**TASK TO COMPLETE:**
From the records below, transcribe only the lines running from the one with "destruct (gemini_api.GeminiLLM__init__ host" through the one with "Definition zwsp : string". Keep both of those end lines.

---------- GIVEN RECORDS ----------

(** The run after construction, by whether the statement file is there. *)
Lemma gemini_main_after_init (st0 : state) :
  gemini_api.main host sdk st0
  = match gemini_api.GeminiLLM__init__ host sdk
            (State ∅ (net st0) (stdout st0) (fs st0)) with
    | (Ret _, st1) =>
        match fs st0 !! gemini_api.problem_file_path with
        | Some _ => try_except try_body handler st1
        | None => (fallback ;;; try_except try_body handler) st1
        end
    | (Raise e, st1) => (Raise e, st1)
    end.
Proof.
  unfold gemini_api.main.
  unfold bind at 1. unfold new_object at 1. cbv iota beta.
  unfold bind at 1.
  pose proof (fs_GeminiLLM__init__ host sdk (State ∅ (net st0) (stdout st0) (fs st0)))
    as Hfs.
  destruct (gemini_api.GeminiLLM__init__ host sdk _) as [[[]|e] st1]; [|done].
  cbn [snd fs] in Hfs.
  unfold bind at 1. unfold os_path_exists at 1. cbv iota beta. rewrite Hfs.
  destruct (fs st0 !! gemini_api.problem_file_path) as [statement|].
  - rewrite bool_decide_true by by eexists. cbn [negb].
    unfold bind at 1. by unfold ret at 1.
  - rewrite bool_decide_false by by intros [? [=]]. by cbn [negb].
Qed.
(** [\w] of a [str] pattern on the code points below 256: letters,
    digits and other numerics, and the underscore. *)
Definition word_char (c : ascii) : bool :=
  let n := nat_of_ascii c in
  (in_range 48 57 n || in_range 65 90 n || (n =? 95) || in_range 97 122 n
   || (n =? 170) || (n =? 178) || (n =? 179) || (n =? 181) || (n =? 185)
   || (n =? 186) || in_range 188 190 n || in_range 192 214 n
   || in_range 216 246 n || in_range 248 255 n)%nat.

(** The longest prefix of characters satisfying [f]. *)
Fixpoint span (f : ascii -> bool) (s : string) : string :=
  match s with
  | EmptyString => EmptyString
  | String c s' => if f c then String c (span f s') else EmptyString
  end.

Definition zwsp : string := "&#8203;".

(** [r"([^\w]+)"] with the replacement [r"&#8203;\1&#8203;"]: the
    repetition is greedy, so the group is the whole run. *)
Definition non_word_run : matcher := fun s =>
  match span (fun c => negb (word_char c)) s with
  | EmptyString => None
  | g => Some (zwsp ++ g ++ zwsp, String.length g)
  end.

(** [markupsafe.escape] of a plain [str]. *)
Definition escape_char (c : ascii) : string :=
  if Ascii.eqb c "&" then "&amp;"
  else if Ascii.eqb c ">" then "&gt;"
  else if Ascii.eqb c "<" then "&lt;"
  else if Ascii.eqb c "'" then "&#39;"
  else if Ascii.eqb c (ascii_of_nat 34) then "&#34;"
  else String c EmptyString.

----------

**RESULT OF THIS EXERCISE:**
  destruct (gemini_api.GeminiLLM__init__ host sdk _) as [[[]|e] st1]; [|done].
  cbn [snd fs] in Hfs.
  unfold bind at 1. unfold os_path_exists at 1. cbv iota beta. rewrite Hfs.
  destruct (fs st0 !! gemini_api.problem_file_path) as [statement|].
  - rewrite bool_decide_true by by eexists. cbn [negb].
    unfold bind at 1. by unfold ret at 1.
  - rewrite bool_decide_false by by intros [? [=]]. by cbn [negb].
Qed.
(** [\w] of a [str] pattern on the code points below 256: letters,
    digits and other numerics, and the underscore. *)
Definition word_char (c : ascii) : bool :=
  let n := nat_of_ascii c in
  (in_range 48 57 n || in_range 65 90 n || (n =? 95) || in_range 97 122 n
   || (n =? 170) || (n =? 178) || (n =? 179) || (n =? 181) || (n =? 185)
   || (n =? 186) || in_range 188 190 n || in_range 192 214 n
   || in_range 216 246 n || in_range 248 255 n)%nat.

(** The longest prefix of characters satisfying [f]. *)
Fixpoint span (f : ascii -> bool) (s : string) : string :=
  match s with
  | EmptyString => EmptyString
  | String c s' => if f c then String c (span f s') else EmptyString
  end.

Definition zwsp : string := "&#8203;".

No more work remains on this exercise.